### WHAT IS EXPECTED
What you return should be each line of the data containing the string "startpos".

(Collected data)
== Segment start ==

(** * word-flip-game: the deck manager and the dictionary loader of [src/App.jsx]

    A shallow embedding of the pure and stateful logic of [App.jsx]:
    the [mulberry32] generator, the Fisher-Yates [shuffle], the seed
    computation, the deck ([resetDeck], [dealNext]), [loadDict], and the
    handlers of the component [App].

    Conventions.
    - A JavaScript integer is a [Z]; the 32-bit conversions are written out.
    - A JavaScript string is the list of its UTF-16 code units.
    - A closure with private mutable state (the generator returned by
      [mulberry32]) is its state together with a step function.
    - Arrays live in a store, so that aliasing and in-place updates are
      visible. *)

From Stdlib Require Import ZArith NArith QArith Lia Ascii String DecimalString.
From stdpp Require Import base option list gmap sets.

#[local] Set Warnings "-clear-no-such-hyp".

Local Open Scope Z_scope.

(** ** 32-bit integer operations *)

Module Int32.

(** [ToUint32]: the value modulo 2^32. *)
Definition ToUint32 (z : Z) : Z := z mod 2 ^ 32.

(** [ToInt32]: the value modulo 2^32, read as a signed 32-bit integer. *)
Definition ToInt32 (z : Z) : Z := (z + 2 ^ 31) mod 2 ^ 32 - 2 ^ 31.

(** [a | b] *)
Definition or (a b : Z) : Z := ToInt32 (Z.lor (ToInt32 a) (ToInt32 b)).

(** [a ^ b] *)
Definition xor (a b : Z) : Z := ToInt32 (Z.lxor (ToInt32 a) (ToInt32 b)).

(** [a >>> k], for a shift count [0 <= k < 32]. *)
Definition ushr (a k : Z) : Z := Z.shiftr (ToUint32 a) k.

(** [Math.imul(a, b)] *)
Definition imul (a b : Z) : Z := ToInt32 (ToInt32 a * ToInt32 b).
(** [State.__eq__] *)
Definition State_eq (s other : State) : bool :=
  (_x s =? _x other)%Z && (_y s =? _y other)%Z.

(** [State.state_hash], with the class variable [State.map_width] given. *)
Definition state_hash (map_width : Z) (s : State) : Z :=
  (_y s * map_width + _x s)%Z.

(** ** heapq, on a Python list of states *)

Module heapq.

(** The loop of [_siftdown]: [newitem] travels from [pos] towards
    [startpos] while it is less than the parent.  [fuel] bounds the number
    of iterations; [pos] iterations are enough. *)
Fixpoint siftdown_loop (fuel : nat) (heap : list State) (startpos : nat)
    (newitem : State) (pos : nat) : list State :=
  match fuel with
  | O => <[pos := newitem]> heap
  | S fuel' =>
      if decide (startpos < pos) then
        let parentpos := (pos - 1) / 2 in
        match heap !! parentpos with
        | Some parent =>
            if State_lt newitem parent then
              siftdown_loop fuel' (<[pos := parent]> heap) startpos newitem parentpos
            else <[pos := newitem]> heap
        | None => <[pos := newitem]> heap
        end
      else <[pos := newitem]> heap
  end.

Definition _siftdown (heap : list State) (startpos pos : nat) : list State :=
  match heap !! pos with
  | Some newitem => siftdown_loop pos heap startpos newitem pos
  | None => heap
  end.
Definition sample_node (name : string) (parent : option string) : bpy.Node :=
  {| bpy.name := name; bpy.parent := parent;
     bpy.matrix_local := identity4; bpy.dff_user_data := None |}.

Definition empty_mesh : bpy.Mesh :=
  {| bpy.polygons := []; bpy.loops := []; bpy.vertices := [];
     bpy.uv_layers := []; bpy.vertex_colors := [] |}.

Definition sample_object (type name : string) (parent : option string) (clump : Z)
  : bpy.Object :=
  {| bpy.node := sample_node name parent; bpy.type := type;
     bpy.clump := clump; bpy.data_bones := []; bpy.mesh := empty_mesh;
     bpy.modifiers := []; bpy.vertex_groups := [];
     bpy.day_cols := false; bpy.night_cols := false;
     bpy.uv_map1 := true; bpy.uv_map2 := true; bpy.bound_box := [];
     bpy.matrix_world := identity4; bpy.dimensions := (0, 0, 0)%Q;
     bpy.materials := [] |}.

(** Two empties in clump 0 and a child of the second one in clump 1, in
    parent-depth order. *)
Definition two_clump_scene : list bpy.Object :=
  [ sample_object "EMPTY" "body" None 0;
    sample_object "EMPTY" "door" None 0;
    sample_object "EMPTY" "handle" (Some "door") 1 ].

(** The same three empties in one clump. *)
Definition one_clump_scene : list bpy.Object :=
  [ sample_object "EMPTY" "body" None 0;
    sample_object "EMPTY" "door" None 0;
    sample_object "EMPTY" "handle" (Some "door") 0 ].

(** The state in which [export_objects] calls [create_frame] for the
    first object of a pass, here an object of clump 0. *)
Definition first_call_state : exporter :=
  set_current_clump 0 (set_clumps (<[ 0 := dff.new_Clump ]> ∅) initial).

Definition orphan : bpy.Datablock :=
  bpy.an_object (sample_node "handle" (Some "door")).

(** A quad of two triangles sharing the edge between vertices 0 and 2,
    with two UV layers, one colour layer and weights for two bones. *)
Definition quad_vertex (x y : Q) (groups : list (nat * Q)) : bpy.MeshVertex :=
  {| bpy.co := (x, y, 0%Q);
     bpy.groups :=
       map (fun g => {| bpy.group := fst g; bpy.weight := snd g |}) groups |}.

== Segment end ==

### YOUR SOLUTION
    [startpos] while it is less than the parent.  [fuel] bounds the number
Fixpoint siftdown_loop (fuel : nat) (heap : list State) (startpos : nat)
      if decide (startpos < pos) then
              siftdown_loop fuel' (<[pos := parent]> heap) startpos newitem parentpos
Definition _siftdown (heap : list State) (startpos pos : nat) : list State :=
  | Some newitem => siftdown_loop pos heap startpos newitem pos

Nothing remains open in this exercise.